## Exercise brief
Copy out the data line by line exactly, from its start to the line bearing "encounter goes on", inclusive.

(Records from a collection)
+ + +
(** C5: the creature's turn.  While a counter-attack is pending, abilities, fleeing and
    closing the fight do nothing.  When it strikes it hits the player as they are at that
    moment, once, for the mitigated damage after evasion, and counts the turn; a strike
    that would kill ends the fight with the player restored, and otherwise the same
    encounter goes on and the second callback hands control back. *)
Theorem counter_turn (now : Z) (s : Session) (p : Player) (ms a d : Z) (c : Creature)
    (i : option nat) :
  session_ok s -> playerRef s = Some p ->
  counterTimerRef s = Some (mkCounterTimer ms (CounterStrike a d c i)) ->
  (forall ab r, handleAbility now ab s r = ((false, s), r))
  /\ handleFlee s = s /\ handleCloseCombatModal s = s
  /\ rand_post (counter_timer_fires s) (fun s' => exists o,
       let p' := struck p (applyEvasionDamage (mitigateDamage a d 1) o) in
       if player_isDefeated p' then
         playerRef s' = Some (incrementEncounters (fullHeal p'))
         /\ encounterRef s' = None /\ counterPendingRef s' = false
       else
         playerRef s' = Some p' /\ encounterRef s' = encounterRef s
         /\ counterTimerRef s' = Some (mkCounterTimer COUNTER_STRIKE_HOLD_MS CounterHold)
         /\ forall r, let s'' := fst (counter_timer_fires s' r) in
            counterPendingRef s'' = false /\ isEnemyTurn s'' = false /\ playerRef s'' = Some p').
Proof.
  intros K P T. assert (C : counterPendingRef s = true) by (rewrite (ok_counter s K), T; reflexivity).
  split; [intros; apply frozen_ability; rewrite C; apply orb_true_r|].
  split; [unfold handleFlee; rewrite C, orb_true_r; reflexivity|].
  split; [unfold handleCloseCombatModal; rewrite C; reflexivity|].
  pose proof (ok_pinned s K _ _ _ _ _ T eq_refl) as Pin. pose proof (ok_player s K p P) as W.
  unfold counter_timer_fires at 1. rewrite T. cbn [ct_callback]. cbv zeta.
  change (playerRef (s <| counterTimerRef := None |>)) with (playerRef s).
  change (encounterRef (s <| counterTimerRef := None |>)) with (encounterRef s).
  rewrite P, bool_decide_true by congruence. unfold counter_strike. rewrite clone_eq by exact W.
  eapply rand_post_bind with (P := fun _ => True);
    [apply rand_post_true; intros r Hr; exact Hr|]. intros ev _. cbv zeta.
  apply rand_post_ret. exists (outcome ev).
  fold (struck p (applyEvasionDamage (mitigateDamage a d 1) (outcome ev))).
  pose proof (struck_wf p (applyEvasionDamage (mitigateDamage a d 1) (outcome ev)) W) as W'.
  destruct (player_isDefeated _).
  - unfold handlePlayerDefeat. rewrite clone_eq by exact W'. auto.
  - split; [reflexivity|]. split; [reflexivity|]. split; [reflexivity|]. intros r. auto.
Qed.

(** A fight in which the creature is about to strike. *)
Definition enemy_turn : Session :=
  fst (run [(0, EvPresent (foe 60)); (1, EvFight); (2, EvAbility strike)]
         (initial_session (Some sample_player)) sample_rng).

Lemma enemy_turn_ok : session_ok enemy_turn.
Proof.
  apply (run_ok [(0, EvPresent (foe 60)); (1, EvFight); (2, EvAbility strike)]);
    [|apply initial_session_ok; intros ? [= <-]; apply sample_player_wf | apply sample_rng_wf].
  repeat (apply Forall_cons; split); try apply Forall_nil; try exact I.
  vm_compute. intuition discriminate.
Qed.

Lemma counter_turn_witness :
  exists p ms a d c i,
    counterTimerRef enemy_turn = Some (mkCounterTimer ms (CounterStrike a d c i))
    /\ (forall ab r, handleAbility 3 ab enemy_turn r = ((false, enemy_turn), r))
    /\ rand_post (counter_timer_fires enemy_turn) (fun s' => exists o,
         player_isDefeated (struck p (applyEvasionDamage (mitigateDamage a d 1) o)) = true
         \/ encounterRef s' = encounterRef enemy_turn).
Proof.
  destruct (counterTimerRef enemy_turn) as [[ms [a d c i|]]|] eqn:T; [|vm_compute in T; discriminate..].
  destruct (playerRef enemy_turn) as [p|] eqn:P; [|vm_compute in P; discriminate].
  exists p, ms, a, d, c, i. split; [reflexivity|].
  destruct (counter_turn 3 enemy_turn p ms a d c i enemy_turn_ok P T) as (H1 & _ & _ & H2).
  split; [exact H1|]. eapply rand_post_weaken; [exact H2|]. intros s' [o H]. exists o.
  cbv zeta in H. destruct (player_isDefeated _); [left; reflexivity | right; apply H].
Defined.

Lemma won_fields p rv s : let s' := won p rv s in
  playerRef s' = Some p /\ rewardRevealTimerRef s' = Some rv /\ encounterRef s' = None
  /\ playerCombatStateRef s' = None /\ counterPendingRef s' = false
  /\ killBeatPendingRef s' = false /\ killBeatTimerRef s' = None.
Proof. repeat split. Qed.

Lemma handleVictory_done now pu s : encounterRef s = None ->
  forall r, handleVictory now pu s r = (s, r).
Proof. intros E r. unfold handleVictory. rewrite E. reflexivity. Qed.

(** C6: a victory pays in full and closes the fight.  When it resolves, the player it
    is resolved for receives one win, one encounter and exactly the active-combat
    experience (levels accounted for), is healed, and keeps distance, gear and
    archetype; a drop is in the inventory unless the inventory was full, and the reveal
    says which; nothing of the fight remains, and resolving again changes nothing. *)
Theorem victory_pays (now : Z) (pu : option Player) (s : Session) (enc : EncounterObj)
    (base : Player) :
  encounterRef s = Some enc -> base_player pu s = Some base -> victoryProcessedRef s = false ->
  wf_player base -> creature_ok (eo_creature enc) ->
  rand_post (handleVictory now pu s) (fun s' => exists p' rv,
    playerRef s' = Some p' /\ rewardRevealTimerRef s' = Some rv
    /\ win_paid base (eo_creature enc) p' rv
    /\ encounterRef s' = None /\ playerCombatStateRef s' = None /\ counterPendingRef s' = false
    /\ killBeatPendingRef s' = false /\ killBeatTimerRef s' = None
    /\ forall r, handleVictory now pu s' r = (s', r)).
Proof.
  intros E B V W C. eapply rand_post_weaken; [apply handleVictory_cases|].
  - intros q H. congruence.
  - intros o H. congruence.
  - intros s' H. rewrite E, B, V in H. destruct H as (p' & rv & H & ->).
    exists p', rv. destruct (won_fields p' rv s) as (F1 & F2 & F3 & F4 & F5 & F6 & F7).
    auto 15 using handleVictory_done.
Qed.

Lemma victory_pays_witness :
  rand_post (handleVictory 9 (Some sample_player) (presentEncounter (mkObj 0 (foe 0))
    (initial_session (Some sample_player)))) (fun s' => exists p' rv,
    playerRef s' = Some p' /\ rv_xpGained rv = activeCombatXp (getExperienceReward sample_creature)
    /\ tally p' = (0%Q, 1, 1, 0)).
Proof.
  eapply rand_post_weaken; [apply (victory_pays 9 (Some sample_player) (presentEncounter
    (mkObj 0 (foe 0)) (initial_session (Some sample_player))) (mkObj 0 (foe 0)) sample_player)|].
  - reflexivity.
  - reflexivity.
  - reflexivity.
  - apply sample_player_wf.
  - vm_compute. intuition discriminate.
  - intros s' (p' & rv & H1 & _ & H & _). exists p', rv. split; [exact H1|].
    split; [exact (wp_xp _ _ _ _ H) | exact (wp_tally _ _ _ _ H)].
Defined.

(** ** What the kill beat leaves behind *)

(** A fight whose last blow has landed: the kill beat is pending. *)
Definition last_blow : list (Z * Event) :=
  [ (0, EvPresent (foe 15)); (1, EvFight); (2, EvAbility strike); (3, EvCounter); (4, EvCounter);
    (5, EvAbility strike) ].

Definition after_events (evs : list (Z * Event)) : Session :=
  fst (run evs (initial_session (Some sample_player)) sample_rng).

(** Fleeing is not held back by the kill beat: the beat then finds no encounter, its flag
    stays up with no timer left to clear it, and in the next fight every ability is
    refused although the creature is alive and nothing is pending. *)
Theorem flee_freezes_next_fight :
  let s := after_events (last_blow ++ [ (6, EvCloseCombat); (7, EvFlee); (8, EvKillBeat);
                                        (9, EvPresent (foe 60)); (10, EvFight) ]) in
  c_hp <$> (eo_creature <$> encounterRef s) = Some 60
  /\ is_Some (playerCombatStateRef s) /\ killBeatTimerRef s = None /\ counterTimerRef s = None
  /\ forall now ab r, handleAbility now ab s r = ((false, s), r).
Proof.
  cbv zeta. split; [vm_compute; reflexivity|]. split; [vm_compute; eauto|].
  split; [vm_compute; reflexivity|]. split; [vm_compute; reflexivity|].
  intros now ab r. apply frozen_ability. vm_compute. reflexivity.
Qed.

(** If the next encounter is presented before the beat fires, the beat wins it outright. *)
Theorem flee_beat_wins_next_fight :
  let s := after_events (last_blow ++ [ (6, EvCloseCombat); (7, EvFlee); (8, EvPresent (foe 60)) ]) in
  let s' := after_events (last_blow ++ [ (6, EvCloseCombat); (7, EvFlee); (8, EvPresent (foe 60));
                                         (9, EvKillBeat) ]) in
  c_hp <$> (eo_creature <$> encounterRef s) = Some 60 /\ wins s = 0
  /\ encounterRef s' = None /\ wins s' = 1.
Proof. vm_compute. repeat split. Qed.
+ + +
## Completed task
(** C5: the creature's turn.  While a counter-attack is pending, abilities, fleeing and
    closing the fight do nothing.  When it strikes it hits the player as they are at that
    moment, once, for the mitigated damage after evasion, and counts the turn; a strike
    that would kill ends the fight with the player restored, and otherwise the same
    encounter goes on and the second callback hands control back. *)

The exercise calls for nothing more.